(Records supplied)
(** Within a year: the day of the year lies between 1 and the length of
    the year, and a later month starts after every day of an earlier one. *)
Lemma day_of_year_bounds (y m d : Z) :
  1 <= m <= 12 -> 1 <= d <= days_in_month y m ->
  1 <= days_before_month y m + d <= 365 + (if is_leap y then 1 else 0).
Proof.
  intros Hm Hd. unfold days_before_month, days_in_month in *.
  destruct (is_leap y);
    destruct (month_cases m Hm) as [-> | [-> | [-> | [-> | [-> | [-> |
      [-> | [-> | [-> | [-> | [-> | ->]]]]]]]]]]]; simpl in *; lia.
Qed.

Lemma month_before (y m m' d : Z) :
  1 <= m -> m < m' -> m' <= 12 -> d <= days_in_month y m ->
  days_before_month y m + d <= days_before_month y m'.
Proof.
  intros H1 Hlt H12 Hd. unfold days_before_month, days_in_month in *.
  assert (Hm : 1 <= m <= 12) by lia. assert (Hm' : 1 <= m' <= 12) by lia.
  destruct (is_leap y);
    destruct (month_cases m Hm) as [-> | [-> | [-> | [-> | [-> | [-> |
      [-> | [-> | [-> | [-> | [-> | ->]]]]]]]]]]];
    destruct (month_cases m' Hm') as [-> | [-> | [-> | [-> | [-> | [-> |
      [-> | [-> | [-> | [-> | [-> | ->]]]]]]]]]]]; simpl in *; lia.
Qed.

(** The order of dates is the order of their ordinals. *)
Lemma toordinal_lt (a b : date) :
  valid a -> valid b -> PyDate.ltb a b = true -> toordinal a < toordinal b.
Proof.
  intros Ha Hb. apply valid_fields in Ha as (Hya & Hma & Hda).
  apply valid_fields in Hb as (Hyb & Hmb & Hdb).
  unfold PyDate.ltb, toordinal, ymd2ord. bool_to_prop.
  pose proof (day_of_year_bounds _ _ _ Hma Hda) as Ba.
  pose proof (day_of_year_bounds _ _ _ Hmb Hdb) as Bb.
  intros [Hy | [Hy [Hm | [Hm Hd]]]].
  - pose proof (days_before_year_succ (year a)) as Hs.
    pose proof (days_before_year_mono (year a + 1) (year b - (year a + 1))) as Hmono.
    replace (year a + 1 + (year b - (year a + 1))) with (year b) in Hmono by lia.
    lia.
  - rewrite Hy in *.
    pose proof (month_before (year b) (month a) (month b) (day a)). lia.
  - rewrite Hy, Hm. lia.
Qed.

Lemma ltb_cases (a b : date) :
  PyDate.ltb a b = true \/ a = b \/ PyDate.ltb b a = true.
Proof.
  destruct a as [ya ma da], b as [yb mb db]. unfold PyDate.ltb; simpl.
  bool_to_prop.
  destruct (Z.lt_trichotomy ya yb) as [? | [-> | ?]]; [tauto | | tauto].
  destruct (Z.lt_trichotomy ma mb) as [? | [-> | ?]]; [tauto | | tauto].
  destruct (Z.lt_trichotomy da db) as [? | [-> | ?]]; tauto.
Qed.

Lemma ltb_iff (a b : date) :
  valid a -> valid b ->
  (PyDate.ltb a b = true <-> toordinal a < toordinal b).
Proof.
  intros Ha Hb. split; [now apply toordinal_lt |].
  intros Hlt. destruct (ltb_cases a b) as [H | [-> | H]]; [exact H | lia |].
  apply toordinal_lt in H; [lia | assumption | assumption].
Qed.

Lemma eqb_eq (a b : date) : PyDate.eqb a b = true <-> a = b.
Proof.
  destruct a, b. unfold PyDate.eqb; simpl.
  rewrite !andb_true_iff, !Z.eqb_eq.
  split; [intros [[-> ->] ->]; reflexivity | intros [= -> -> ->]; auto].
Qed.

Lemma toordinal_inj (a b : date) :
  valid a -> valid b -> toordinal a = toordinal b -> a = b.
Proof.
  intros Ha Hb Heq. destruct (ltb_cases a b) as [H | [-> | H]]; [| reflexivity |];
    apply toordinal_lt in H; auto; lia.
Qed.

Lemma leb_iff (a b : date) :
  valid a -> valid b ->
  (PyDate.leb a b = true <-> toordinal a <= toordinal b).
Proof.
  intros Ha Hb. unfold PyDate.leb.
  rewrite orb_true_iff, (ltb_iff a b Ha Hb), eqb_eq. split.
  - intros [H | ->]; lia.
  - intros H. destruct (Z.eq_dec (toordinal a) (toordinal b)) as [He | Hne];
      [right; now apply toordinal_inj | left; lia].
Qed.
(End Records supplied)
(Records supplied)
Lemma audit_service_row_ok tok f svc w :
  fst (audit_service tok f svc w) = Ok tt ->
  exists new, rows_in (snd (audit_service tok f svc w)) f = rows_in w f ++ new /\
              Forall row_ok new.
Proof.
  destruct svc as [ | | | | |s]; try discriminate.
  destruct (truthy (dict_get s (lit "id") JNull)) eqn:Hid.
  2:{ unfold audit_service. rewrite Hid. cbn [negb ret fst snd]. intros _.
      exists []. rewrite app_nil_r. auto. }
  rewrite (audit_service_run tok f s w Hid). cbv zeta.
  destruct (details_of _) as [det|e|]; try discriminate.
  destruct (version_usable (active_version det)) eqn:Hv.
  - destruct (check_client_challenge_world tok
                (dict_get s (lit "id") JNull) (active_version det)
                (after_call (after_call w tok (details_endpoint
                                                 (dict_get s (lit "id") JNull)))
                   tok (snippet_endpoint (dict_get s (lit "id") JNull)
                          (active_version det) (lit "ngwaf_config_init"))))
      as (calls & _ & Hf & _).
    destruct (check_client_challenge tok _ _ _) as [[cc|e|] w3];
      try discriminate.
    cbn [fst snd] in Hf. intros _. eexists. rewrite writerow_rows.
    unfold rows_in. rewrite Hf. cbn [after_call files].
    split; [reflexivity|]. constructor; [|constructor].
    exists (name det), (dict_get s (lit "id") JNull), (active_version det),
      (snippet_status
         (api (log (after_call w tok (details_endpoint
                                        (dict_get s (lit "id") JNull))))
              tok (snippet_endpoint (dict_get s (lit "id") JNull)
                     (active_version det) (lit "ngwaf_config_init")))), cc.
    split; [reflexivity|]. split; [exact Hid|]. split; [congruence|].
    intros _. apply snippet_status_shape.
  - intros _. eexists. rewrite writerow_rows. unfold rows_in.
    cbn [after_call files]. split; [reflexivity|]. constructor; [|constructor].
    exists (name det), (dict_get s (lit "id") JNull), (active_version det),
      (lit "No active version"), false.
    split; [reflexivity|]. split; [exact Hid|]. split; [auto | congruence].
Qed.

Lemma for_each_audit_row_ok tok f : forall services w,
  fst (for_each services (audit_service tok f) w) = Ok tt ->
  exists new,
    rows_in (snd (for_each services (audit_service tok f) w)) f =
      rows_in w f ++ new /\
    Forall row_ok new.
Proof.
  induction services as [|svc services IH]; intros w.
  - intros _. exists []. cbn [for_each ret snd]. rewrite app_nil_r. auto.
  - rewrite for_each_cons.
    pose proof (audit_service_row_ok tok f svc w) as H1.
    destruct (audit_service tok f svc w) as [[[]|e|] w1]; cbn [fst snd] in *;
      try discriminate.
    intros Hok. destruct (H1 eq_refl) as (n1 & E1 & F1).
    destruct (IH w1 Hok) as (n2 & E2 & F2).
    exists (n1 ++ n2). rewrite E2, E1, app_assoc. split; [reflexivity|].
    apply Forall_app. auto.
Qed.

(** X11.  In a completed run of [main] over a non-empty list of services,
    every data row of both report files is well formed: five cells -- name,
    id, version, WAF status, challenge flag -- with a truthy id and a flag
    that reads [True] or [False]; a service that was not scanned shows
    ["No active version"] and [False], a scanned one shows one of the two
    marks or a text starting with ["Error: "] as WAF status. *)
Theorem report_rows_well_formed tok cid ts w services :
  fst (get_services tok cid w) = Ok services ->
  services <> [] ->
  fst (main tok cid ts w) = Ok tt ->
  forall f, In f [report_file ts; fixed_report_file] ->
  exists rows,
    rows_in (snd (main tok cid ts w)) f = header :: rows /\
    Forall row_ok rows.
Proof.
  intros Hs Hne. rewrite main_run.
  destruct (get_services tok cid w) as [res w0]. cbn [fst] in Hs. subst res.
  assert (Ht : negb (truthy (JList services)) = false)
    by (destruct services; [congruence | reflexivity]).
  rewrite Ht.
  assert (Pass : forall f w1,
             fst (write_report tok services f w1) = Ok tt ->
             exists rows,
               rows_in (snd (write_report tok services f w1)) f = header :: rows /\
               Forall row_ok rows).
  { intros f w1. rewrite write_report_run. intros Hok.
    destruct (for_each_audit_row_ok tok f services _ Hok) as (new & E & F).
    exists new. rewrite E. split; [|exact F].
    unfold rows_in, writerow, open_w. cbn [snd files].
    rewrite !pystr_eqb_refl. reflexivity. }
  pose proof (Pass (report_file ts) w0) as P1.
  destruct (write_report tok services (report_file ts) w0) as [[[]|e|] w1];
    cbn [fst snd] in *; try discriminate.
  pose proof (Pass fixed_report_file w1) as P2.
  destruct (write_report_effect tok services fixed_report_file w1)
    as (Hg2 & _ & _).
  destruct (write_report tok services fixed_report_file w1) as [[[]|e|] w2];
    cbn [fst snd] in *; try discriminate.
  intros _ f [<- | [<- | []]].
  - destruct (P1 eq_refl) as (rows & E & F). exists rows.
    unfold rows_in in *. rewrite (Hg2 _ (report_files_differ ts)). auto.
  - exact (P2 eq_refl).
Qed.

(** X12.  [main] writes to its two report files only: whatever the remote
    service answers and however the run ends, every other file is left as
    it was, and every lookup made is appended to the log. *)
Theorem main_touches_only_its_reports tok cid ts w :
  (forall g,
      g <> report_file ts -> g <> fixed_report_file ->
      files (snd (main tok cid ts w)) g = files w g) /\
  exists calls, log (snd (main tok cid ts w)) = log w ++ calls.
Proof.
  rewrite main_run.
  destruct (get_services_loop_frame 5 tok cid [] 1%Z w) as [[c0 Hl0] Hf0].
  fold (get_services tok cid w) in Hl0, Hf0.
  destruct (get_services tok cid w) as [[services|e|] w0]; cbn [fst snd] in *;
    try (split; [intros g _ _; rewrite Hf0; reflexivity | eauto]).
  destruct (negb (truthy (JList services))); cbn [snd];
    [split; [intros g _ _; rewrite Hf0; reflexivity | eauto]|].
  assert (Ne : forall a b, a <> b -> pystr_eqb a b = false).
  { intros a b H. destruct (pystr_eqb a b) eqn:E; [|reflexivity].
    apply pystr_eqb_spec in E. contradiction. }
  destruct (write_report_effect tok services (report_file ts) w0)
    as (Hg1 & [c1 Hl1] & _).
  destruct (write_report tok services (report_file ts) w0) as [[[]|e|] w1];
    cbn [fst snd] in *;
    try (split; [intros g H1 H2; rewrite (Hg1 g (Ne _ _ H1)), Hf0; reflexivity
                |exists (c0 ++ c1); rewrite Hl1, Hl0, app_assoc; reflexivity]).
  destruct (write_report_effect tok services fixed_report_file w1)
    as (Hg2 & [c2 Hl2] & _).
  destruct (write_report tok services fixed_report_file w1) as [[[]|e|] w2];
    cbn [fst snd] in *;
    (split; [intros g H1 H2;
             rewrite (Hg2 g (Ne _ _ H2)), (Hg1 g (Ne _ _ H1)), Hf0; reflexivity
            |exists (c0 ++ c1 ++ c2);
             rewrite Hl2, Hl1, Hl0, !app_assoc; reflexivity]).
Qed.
(End Records supplied)
(Records supplied)
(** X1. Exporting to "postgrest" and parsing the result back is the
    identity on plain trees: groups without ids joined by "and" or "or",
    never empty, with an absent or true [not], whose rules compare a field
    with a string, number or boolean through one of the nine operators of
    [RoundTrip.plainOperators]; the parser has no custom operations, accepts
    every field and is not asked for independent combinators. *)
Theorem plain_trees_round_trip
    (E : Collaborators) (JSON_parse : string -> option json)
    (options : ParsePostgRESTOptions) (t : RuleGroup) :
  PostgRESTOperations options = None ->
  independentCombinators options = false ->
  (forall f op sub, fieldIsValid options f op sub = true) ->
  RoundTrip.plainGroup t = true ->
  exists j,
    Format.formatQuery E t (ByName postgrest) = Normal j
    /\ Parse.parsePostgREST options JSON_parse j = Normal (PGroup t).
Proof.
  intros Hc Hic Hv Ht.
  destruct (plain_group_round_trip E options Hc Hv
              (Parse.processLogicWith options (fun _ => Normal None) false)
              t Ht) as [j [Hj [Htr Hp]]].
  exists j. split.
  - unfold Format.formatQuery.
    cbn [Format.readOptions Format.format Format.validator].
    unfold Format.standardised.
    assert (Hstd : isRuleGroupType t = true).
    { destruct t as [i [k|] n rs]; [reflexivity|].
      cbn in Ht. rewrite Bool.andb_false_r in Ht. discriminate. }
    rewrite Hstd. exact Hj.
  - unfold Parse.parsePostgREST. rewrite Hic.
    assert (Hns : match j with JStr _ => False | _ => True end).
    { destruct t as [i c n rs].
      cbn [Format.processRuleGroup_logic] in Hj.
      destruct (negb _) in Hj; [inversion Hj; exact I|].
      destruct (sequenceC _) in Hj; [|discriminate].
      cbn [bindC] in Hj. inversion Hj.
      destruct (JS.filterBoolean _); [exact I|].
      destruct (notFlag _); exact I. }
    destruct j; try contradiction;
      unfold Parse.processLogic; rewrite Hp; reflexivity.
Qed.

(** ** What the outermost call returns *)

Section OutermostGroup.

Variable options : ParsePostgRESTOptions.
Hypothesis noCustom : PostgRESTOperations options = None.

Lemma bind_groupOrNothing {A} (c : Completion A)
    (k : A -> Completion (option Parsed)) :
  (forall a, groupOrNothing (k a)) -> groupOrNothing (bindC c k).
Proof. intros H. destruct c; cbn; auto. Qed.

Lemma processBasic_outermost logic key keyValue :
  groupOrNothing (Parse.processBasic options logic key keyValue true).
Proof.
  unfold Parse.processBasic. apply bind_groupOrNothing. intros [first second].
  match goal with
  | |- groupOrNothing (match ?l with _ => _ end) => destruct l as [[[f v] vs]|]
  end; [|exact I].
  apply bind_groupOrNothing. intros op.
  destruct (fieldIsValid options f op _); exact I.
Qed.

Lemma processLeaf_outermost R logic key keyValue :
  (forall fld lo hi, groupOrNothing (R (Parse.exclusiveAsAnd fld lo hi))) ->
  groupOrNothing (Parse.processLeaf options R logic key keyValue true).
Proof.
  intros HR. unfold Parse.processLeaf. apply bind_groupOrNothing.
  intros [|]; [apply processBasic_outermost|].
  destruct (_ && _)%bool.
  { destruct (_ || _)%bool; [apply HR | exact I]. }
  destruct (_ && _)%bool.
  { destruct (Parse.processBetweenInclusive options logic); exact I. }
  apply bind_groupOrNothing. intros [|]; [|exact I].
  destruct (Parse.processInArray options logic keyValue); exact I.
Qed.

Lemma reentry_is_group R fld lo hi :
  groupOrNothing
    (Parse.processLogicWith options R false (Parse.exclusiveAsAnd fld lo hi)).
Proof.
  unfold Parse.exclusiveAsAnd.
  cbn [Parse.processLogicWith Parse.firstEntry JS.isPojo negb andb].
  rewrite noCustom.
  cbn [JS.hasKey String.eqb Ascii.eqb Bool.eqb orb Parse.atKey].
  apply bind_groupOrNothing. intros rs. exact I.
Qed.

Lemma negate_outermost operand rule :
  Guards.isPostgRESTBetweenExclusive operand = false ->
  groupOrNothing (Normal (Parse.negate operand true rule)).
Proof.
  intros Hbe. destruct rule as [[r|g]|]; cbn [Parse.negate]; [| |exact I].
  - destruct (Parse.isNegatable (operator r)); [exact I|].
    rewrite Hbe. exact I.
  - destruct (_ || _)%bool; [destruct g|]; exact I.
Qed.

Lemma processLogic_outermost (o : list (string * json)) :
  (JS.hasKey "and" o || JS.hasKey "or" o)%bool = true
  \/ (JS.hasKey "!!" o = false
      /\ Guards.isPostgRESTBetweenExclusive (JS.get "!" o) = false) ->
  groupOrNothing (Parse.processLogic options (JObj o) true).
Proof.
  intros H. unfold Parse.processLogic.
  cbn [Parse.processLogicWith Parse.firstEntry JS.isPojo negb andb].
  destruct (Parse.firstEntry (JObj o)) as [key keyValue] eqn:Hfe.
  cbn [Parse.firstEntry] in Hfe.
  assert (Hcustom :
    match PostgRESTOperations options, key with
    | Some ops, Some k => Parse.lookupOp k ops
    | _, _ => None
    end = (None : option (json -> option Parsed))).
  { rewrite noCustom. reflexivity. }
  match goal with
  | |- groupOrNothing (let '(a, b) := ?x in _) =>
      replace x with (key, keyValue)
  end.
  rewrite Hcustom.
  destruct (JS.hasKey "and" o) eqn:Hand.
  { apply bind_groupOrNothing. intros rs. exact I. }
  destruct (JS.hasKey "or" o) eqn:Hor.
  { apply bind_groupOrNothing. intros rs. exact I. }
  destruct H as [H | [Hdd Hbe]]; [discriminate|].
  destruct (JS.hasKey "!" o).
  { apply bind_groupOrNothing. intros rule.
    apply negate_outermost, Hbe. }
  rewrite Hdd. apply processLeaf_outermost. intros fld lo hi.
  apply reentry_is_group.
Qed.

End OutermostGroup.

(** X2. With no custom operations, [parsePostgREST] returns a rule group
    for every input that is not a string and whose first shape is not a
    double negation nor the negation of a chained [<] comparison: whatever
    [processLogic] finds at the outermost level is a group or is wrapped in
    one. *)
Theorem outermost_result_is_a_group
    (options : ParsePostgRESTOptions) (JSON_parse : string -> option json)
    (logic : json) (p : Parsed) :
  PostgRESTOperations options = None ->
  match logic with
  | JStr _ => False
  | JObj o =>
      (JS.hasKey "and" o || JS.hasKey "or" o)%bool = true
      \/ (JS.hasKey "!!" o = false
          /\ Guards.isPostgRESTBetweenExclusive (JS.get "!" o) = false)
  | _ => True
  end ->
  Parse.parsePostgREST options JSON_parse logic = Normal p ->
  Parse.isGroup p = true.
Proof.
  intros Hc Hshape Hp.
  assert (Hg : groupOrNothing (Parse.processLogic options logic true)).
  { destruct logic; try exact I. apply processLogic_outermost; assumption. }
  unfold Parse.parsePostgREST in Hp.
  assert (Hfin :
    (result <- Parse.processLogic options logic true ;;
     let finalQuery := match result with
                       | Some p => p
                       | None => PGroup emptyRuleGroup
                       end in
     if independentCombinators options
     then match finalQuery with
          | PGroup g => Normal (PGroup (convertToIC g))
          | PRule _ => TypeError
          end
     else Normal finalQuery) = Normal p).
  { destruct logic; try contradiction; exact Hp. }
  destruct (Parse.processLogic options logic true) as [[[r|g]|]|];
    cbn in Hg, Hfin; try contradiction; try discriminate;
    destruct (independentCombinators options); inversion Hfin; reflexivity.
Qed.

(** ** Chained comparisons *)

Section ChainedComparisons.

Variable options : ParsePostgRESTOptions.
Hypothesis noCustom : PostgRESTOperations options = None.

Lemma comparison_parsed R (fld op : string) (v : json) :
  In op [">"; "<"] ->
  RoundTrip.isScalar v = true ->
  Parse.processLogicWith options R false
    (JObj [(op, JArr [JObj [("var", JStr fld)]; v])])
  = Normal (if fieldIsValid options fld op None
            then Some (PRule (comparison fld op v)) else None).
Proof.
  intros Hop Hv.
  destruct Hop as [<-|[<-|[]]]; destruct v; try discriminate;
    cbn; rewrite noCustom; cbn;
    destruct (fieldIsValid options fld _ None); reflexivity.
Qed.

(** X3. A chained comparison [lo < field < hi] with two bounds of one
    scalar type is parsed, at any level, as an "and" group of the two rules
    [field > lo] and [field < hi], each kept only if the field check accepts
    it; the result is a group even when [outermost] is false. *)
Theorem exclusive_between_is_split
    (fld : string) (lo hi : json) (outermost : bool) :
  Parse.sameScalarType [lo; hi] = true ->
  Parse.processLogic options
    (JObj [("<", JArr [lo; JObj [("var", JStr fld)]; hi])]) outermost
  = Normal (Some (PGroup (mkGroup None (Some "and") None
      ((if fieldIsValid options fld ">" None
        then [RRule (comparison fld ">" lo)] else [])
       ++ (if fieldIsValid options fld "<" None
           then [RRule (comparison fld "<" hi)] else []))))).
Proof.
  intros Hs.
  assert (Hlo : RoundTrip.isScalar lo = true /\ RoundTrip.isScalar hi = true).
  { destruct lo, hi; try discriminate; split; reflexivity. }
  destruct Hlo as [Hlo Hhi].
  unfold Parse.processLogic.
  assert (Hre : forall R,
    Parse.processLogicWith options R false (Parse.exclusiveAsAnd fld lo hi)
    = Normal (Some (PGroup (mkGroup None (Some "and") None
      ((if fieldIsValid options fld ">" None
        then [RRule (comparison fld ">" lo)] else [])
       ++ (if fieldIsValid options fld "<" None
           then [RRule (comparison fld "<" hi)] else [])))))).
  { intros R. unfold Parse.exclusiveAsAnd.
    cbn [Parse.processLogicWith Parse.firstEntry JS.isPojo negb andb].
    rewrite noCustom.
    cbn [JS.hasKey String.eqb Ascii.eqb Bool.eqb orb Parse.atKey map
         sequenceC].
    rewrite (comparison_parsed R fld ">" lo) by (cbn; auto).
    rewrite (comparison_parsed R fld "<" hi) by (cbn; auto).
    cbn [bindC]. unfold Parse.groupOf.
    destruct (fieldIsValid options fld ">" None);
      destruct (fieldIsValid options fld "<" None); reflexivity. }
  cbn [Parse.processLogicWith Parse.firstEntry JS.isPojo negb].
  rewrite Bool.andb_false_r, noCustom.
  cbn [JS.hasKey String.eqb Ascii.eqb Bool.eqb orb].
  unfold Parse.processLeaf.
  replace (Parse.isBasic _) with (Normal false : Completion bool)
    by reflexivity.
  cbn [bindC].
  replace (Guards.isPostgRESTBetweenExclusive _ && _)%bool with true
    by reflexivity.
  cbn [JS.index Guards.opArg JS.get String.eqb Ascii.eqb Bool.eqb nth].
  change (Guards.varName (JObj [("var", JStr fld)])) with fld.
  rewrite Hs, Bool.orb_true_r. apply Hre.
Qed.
(End Records supplied)
**Exercise description**
For each line in the data that holds the word "formatQuery", copy the line.

**Solution**
    Format.formatQuery E t (ByName postgrest) = Normal j
  - unfold Format.formatQuery.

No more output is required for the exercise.